Throughput factor: Data Replication supports native apply mechanisms to these appliances: Teradata, Netezza, Greenplum, Vertica and provides focused optimized SQL to ensure high speed target loading.
Another compelling Throughput factor in considering the Data Replication solution: only changed data is propagated from source to target – not all columns which is the way that it works today for PWX CDC except for Mainframe DB2. That can offer compelling performance results.
And, it is very important to take a look at what sources and targets are needed for any particular Data Replication Use Case. As of right now, if Mainframe (zSeries) or AS/400 (iSeries) is involved, there is not currently a solution. However, this is on the Roadmap for 2012 and see your friendly Replication Product Manager for more details.

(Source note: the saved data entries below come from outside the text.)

(** * redact-verify: denylist matching, corpus aggregation, the verify
      orchestrator, the report summary and the command line, embedded from
      [src/denylist.py], [src/extractors.py], [src/core.py], [src/report.py]
      and [src/cli.py].

    Python [str] values are modelled as [string]; a character is a code point
    below 256 (the Latin-1 range), which is what [ascii] can hold.  The [re]
    module is modelled by a backtracking matcher over a regex syntax tree and
    a compiler for the part of the pattern syntax the sources use. *)

From Stdlib Require Import Ascii String List ZArith Lia Bool.
From stdpp Require Import base gmap sets list strings sorting.

(** ** Python string primitives *)
Module Py.

Definition code (c : ascii) : nat := nat_of_ascii c.

Definition in_range (lo hi : nat) (c : ascii) : bool :=
  (lo <=? code c) && (code c <=? hi).

(** [str.isspace] on one character: U+0009..U+000D, U+001C..U+0020, U+0085
    and U+00A0 are the white-space code points below 256. *)
Definition isspace (c : ascii) : bool :=
  in_range 9 13 c || in_range 28 32 c || (code c =? 133) || (code c =? 160).

Definition isupper (c : ascii) : bool :=
  in_range 65 90 c || (in_range 192 222 c && negb (code c =? 215)).

Definition islower_cased (c : ascii) : bool :=
  in_range 97 122 c || (in_range 224 254 c && negb (code c =? 247)).

Definition lower_char (c : ascii) : ascii :=
  if isupper c then ascii_of_nat (code c + 32) else c.

(** The upper-case partner inside the Latin-1 range, when there is one. *)
Definition upper_char (c : ascii) : ascii :=
  if islower_cased c then ascii_of_nat (code c - 32) else c.

Definition isdigit (c : ascii) : bool := in_range 48 57 c.

(** [str.isalpha] on one character. *)
Definition isalpha (c : ascii) : bool :=
  in_range 65 90 c || in_range 97 122 c
  || (code c =? 170) || (code c =? 181) || (code c =? 186)
  || in_range 192 214 c || in_range 216 246 c || in_range 248 255 c.

(** What [\w] accepts for a [str] pattern: alphanumerics and the underscore. *)
Definition isword (c : ascii) : bool :=
  isalpha c || isdigit c || (code c =? 95)
  || (code c =? 178) || (code c =? 179) || (code c =? 185) || in_range 188 190 c.

(** [s.lower()]; on code points below 256 lowering works one character at a
    time. *)
Fixpoint lower (s : string) : string :=
  match s with
  | EmptyString => EmptyString
  | String c s' => String (lower_char c) (lower s')
  end.

Fixpoint lstrip (s : string) : string :=
  match s with
  | EmptyString => EmptyString
  | String c s' => if isspace c then lstrip s' else s
  end.

Fixpoint rstrip (s : string) : string :=
  match s with
  | EmptyString => EmptyString
  | String c s' =>
      match rstrip s' with
      | EmptyString => if isspace c then EmptyString else String c EmptyString
      | t => String c t
      end
  end.

(** [s.strip()] *)
Definition strip (s : string) : string := rstrip (lstrip s).

(** Truthiness of a [str]: non-empty. *)
Definition truthy (s : string) : bool :=
  match s with EmptyString => false | _ => true end.

Fixpoint drop (n : nat) (s : string) : string :=
  match n, s with
  | S n', String _ s' => drop n' s'
  | _, _ => s
  end.

Fixpoint take (n : nat) (s : string) : string :=
  match n, s with
  | S n', String c s' => String c (take n' s')
  | _, _ => EmptyString
  end.

(** [s.startswith(p)] *)
Definition startswith (p s : string) : bool := String.prefix p s.

(** [sub in s] *)
Fixpoint contains (sub s : string) : bool :=
  String.prefix sub s
  || match s with
     | EmptyString => false
     | String _ s' => contains sub s'
     end.

(** [s.replace(old, new)] for a non-empty [old]: occurrences are replaced
    from the left and do not overlap.  [skip] counts the characters of an
    occurrence that are still to be dropped. *)
Fixpoint replace_from (old new : string) (skip : nat) (s : string) : string :=
  match s with
  | EmptyString => EmptyString
  | String c s' =>
      match skip with
      | S k => replace_from old new k s'
      | O =>
          if String.prefix old s
          then new +:+ replace_from old new (String.length old - 1) s'
          else String c (replace_from old new 0 s')
      end
  end.

Definition replace (old new s : string) : string := replace_from old new 0 s.

(** [sep.join(parts)] *)
Definition join (sep : string) (parts : list string) : string :=
  String.concat sep parts.

(** [str(n)] for a non-negative integer. *)
Definition digit_char (d : nat) : ascii := ascii_of_nat (48 + d).

Fixpoint decimal_aux (fuel n : nat) (acc : string) : string :=
  match fuel with
  | O => acc
  | S fuel' =>
      let acc' := String (digit_char (n mod 10)) acc in
      if n <? 10 then acc' else decimal_aux fuel' (n / 10) acc'
  end.

Definition str_of_nat (n : nat) : string := decimal_aux (S n) n EmptyString.

End Py.

(** ** The regular-expression engine *)
Module Re.

Record flags := { ignorecase : bool; multiline : bool; dotall : bool }.

Definition IGNORECASE : flags :=
  {| ignorecase := true; multiline := false; dotall := false |}.
Definition IGNORECASE_MULTILINE : flags :=
  {| ignorecase := true; multiline := true; dotall := false |}.
Definition DOTALL : flags :=
  {| ignorecase := false; multiline := false; dotall := true |}.
Definition NOFLAGS : flags :=
  {| ignorecase := false; multiline := false; dotall := false |}.

(** Members of a character set. *)
Inductive cset_item : Type :=
  | CChar (c : ascii)
  | CRange (lo hi : ascii)
  | CDigit | CNotDigit
  | CSpace | CNotSpace
  | CWord | CNotWord.

(** Compiled patterns.  [Repeat lo hi r] is the greedy repetition of [r] at
    least [lo] and, when [hi] is given, at most [hi] times. *)
Inductive regex : Type :=
  | Empty
  | Lit (c : ascii)
  | Any
  | CSet (neg : bool) (items : list cset_item)
  | Bol
  | Eol
  | Cat (r1 r2 : regex)
  | Alt (r1 r2 : regex)
  | Repeat (lo : nat) (hi : option nat) (r : regex)
  | Group (i : nat) (r : regex).

(** Does the pattern character [a] accept the text character [c]?  Under
    [IGNORECASE] the engine compares the lower-cased code points; below 256
    no further equivalence applies. *)
Definition lit_eq (fl : flags) (a c : ascii) : bool :=
  if ignorecase fl
  then Ascii.eqb (Py.lower_char a) (Py.lower_char c)
  else Ascii.eqb a c.

Definition range_has (lo hi c : ascii) : bool :=
  Py.in_range (Py.code lo) (Py.code hi) c.

Definition item_matches (fl : flags) (it : cset_item) (c : ascii) : bool :=
  match it with
  | CChar a => lit_eq fl a c
  | CRange lo hi =>
      if ignorecase fl
      then range_has lo hi (Py.lower_char c)
           || range_has lo hi (Py.upper_char (Py.lower_char c))
      else range_has lo hi c
  | CDigit => Py.isdigit c
  | CNotDigit => negb (Py.isdigit c)
  | CSpace => Py.isspace c
  | CNotSpace => negb (Py.isspace c)
  | CWord => Py.isword c
  | CNotWord => negb (Py.isword c)
  end.

Definition cset_matches (fl : flags) (neg : bool) (items : list cset_item)
    (c : ascii) : bool :=
  xorb neg (existsb (fun it => item_matches fl it c) items).

(** Matcher state: the character before the cursor, the text from the cursor
    on, and the groups captured so far (latest first). *)
Record mstate := MState {
  prev : option ascii;
  rest : string;
  caps : list (nat * string)
}.

Definition advance (c : ascii) (s' : string) (st : mstate) : mstate :=
  {| prev := Some c; rest := s'; caps := caps st |}.

(** The text consumed between two states of one match attempt. *)
Definition consumed (st st' : mstate) : string :=
  Py.take (String.length (rest st) - String.length (rest st')) (rest st).

Definition record_group (i : nat) (st st' : mstate) : mstate :=
  {| prev := prev st'; rest := rest st'; caps := (i, consumed st st') :: caps st' |}.

Definition at_bol (fl : flags) (st : mstate) : bool :=
  match prev st with
  | None => true
  | Some c => multiline fl && Ascii.eqb c "010"%char
  end.

Definition at_eol (fl : flags) (st : mstate) : bool :=
  match rest st with
  | EmptyString => true
  | String c EmptyString => Ascii.eqb c "010"%char
  | String c _ => multiline fl && Ascii.eqb c "010"%char
  end.

Definition below (count : nat) (hi : option nat) : bool :=
  match hi with
  | None => true
  | Some h => count <? h
  end.

Definition one_char (st : mstate) (ok : ascii -> bool)
    (k : mstate -> option mstate) : option mstate :=
  match rest st with
  | String c s' => if ok c then k (advance c s' st) else None
  | EmptyString => None
  end.

(** The greedy loop of a repetition.  [body] matches one iteration; [count]
    iterations are done.  One more iteration is tried first; an iteration
    beyond the first [lo] has to consume something.  When no further
    iteration leads to a match the loop is left, provided [lo] is reached. *)
Fixpoint repeat_loop (body : mstate -> (mstate -> option mstate) -> option mstate)
    (lo : nat) (hi : option nat) (k : mstate -> option mstate)
    (fuel count : nat) (st : mstate) {struct fuel} : option mstate :=
  match fuel with
  | O => None
  | S fuel' =>
      let more :=
        if below count hi
        then body st (fun st' =>
               if (count <? lo)
                  || (String.length (rest st') <? String.length (rest st))
               then repeat_loop body lo hi k fuel' (S count) st'
               else None)
        else None in
      match more with
      | Some out => Some out
      | None => if lo <=? count then k st else None
      end
  end.

(** Backtracking match of [r] at the cursor of [st]; [k] is what remains to
    be matched.  Alternatives are tried in priority order: the left branch of
    an alternation first, one more iteration of a repetition first. *)
Fixpoint run (fl : flags) (r : regex) (st : mstate)
    (k : mstate -> option mstate) {struct r} : option mstate :=
  match r with
  | Empty => k st
  | Lit a => one_char st (lit_eq fl a) k
  | Any => one_char st (fun c => dotall fl || negb (Ascii.eqb c "010"%char)) k
  | CSet neg items => one_char st (cset_matches fl neg items) k
  | Bol => if at_bol fl st then k st else None
  | Eol => if at_eol fl st then k st else None
  | Cat r1 r2 => run fl r1 st (fun st' => run fl r2 st' k)
  | Alt r1 r2 =>
      match run fl r1 st k with
      | Some out => Some out
      | None => run fl r2 st k
      end
  | Repeat lo hi r1 =>
      repeat_loop (run fl r1) lo hi k (lo + String.length (rest st) + 1) 0 st
  | Group i r1 => run fl r1 st (fun st' => k (record_group i st st'))
  end.

(** A successful match: the whole matched text, the captured groups, and
    where the text continues after it. *)
Record re_match := ReMatch {
  group0 : string;
  groups : list (nat * string);
  after_prev : option ascii;
  after : string
}.

(** [m.group(i)] for a group that took part in the match. *)
Fixpoint lookup_group (i : nat) (gs : list (nat * string)) : string :=
  match gs with
  | [] => EmptyString
  | (j, s) :: gs' => if i =? j then s else lookup_group i gs'
  end.

Definition group (mt : re_match) (i : nat) : string :=
  match i with
  | O => group0 mt
  | _ => lookup_group i (groups mt)
  end.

Here is a point specifically around our existing PWX Oracle CDC solution. If you are wondering whether to use PWX Oracle CDC (which includes both the LogMiner and Express options) or our Data Replication solution – the short answer is: if there is little to no (i.e. outside of data type conversion) transformation – regardless of the number of tables involved – take advantage of our Data Replication solution. Also… if you need to process Oracle logs off the Oracle Server or you need to process CLOB, LOB type columns, then Data Replication is also your solution available right now.
Note that PWX Ora Express for 9.x will be out end of August 2011 and will add support for RAC/ASM (Oracle) and support for 9.x of PowerCenter.
So – overall, looking at the two solutions at a very high level:
Data Replication is about More Replication, Little Transformation, the ability to perform massive set at a time processing.
PowerCenter + PowerExchange CDC is about Complex Transformations, Environments, Little Replication, Table at a time processing.
And, very important: if you are getting to this level of technical detail in any client discussion, this is where you will need to engage a technical resource, versed in our real-time data connectivity offerings, to support you in coming up with the best approach for that individual client’s data integration initiatives. This matrix is meant to be an overall guide to help you understand some of the distinctions/boundaries between the two solutions. So you want to work closely with your Informatica Account Team and your customer or prospect to come up with the best solution possible.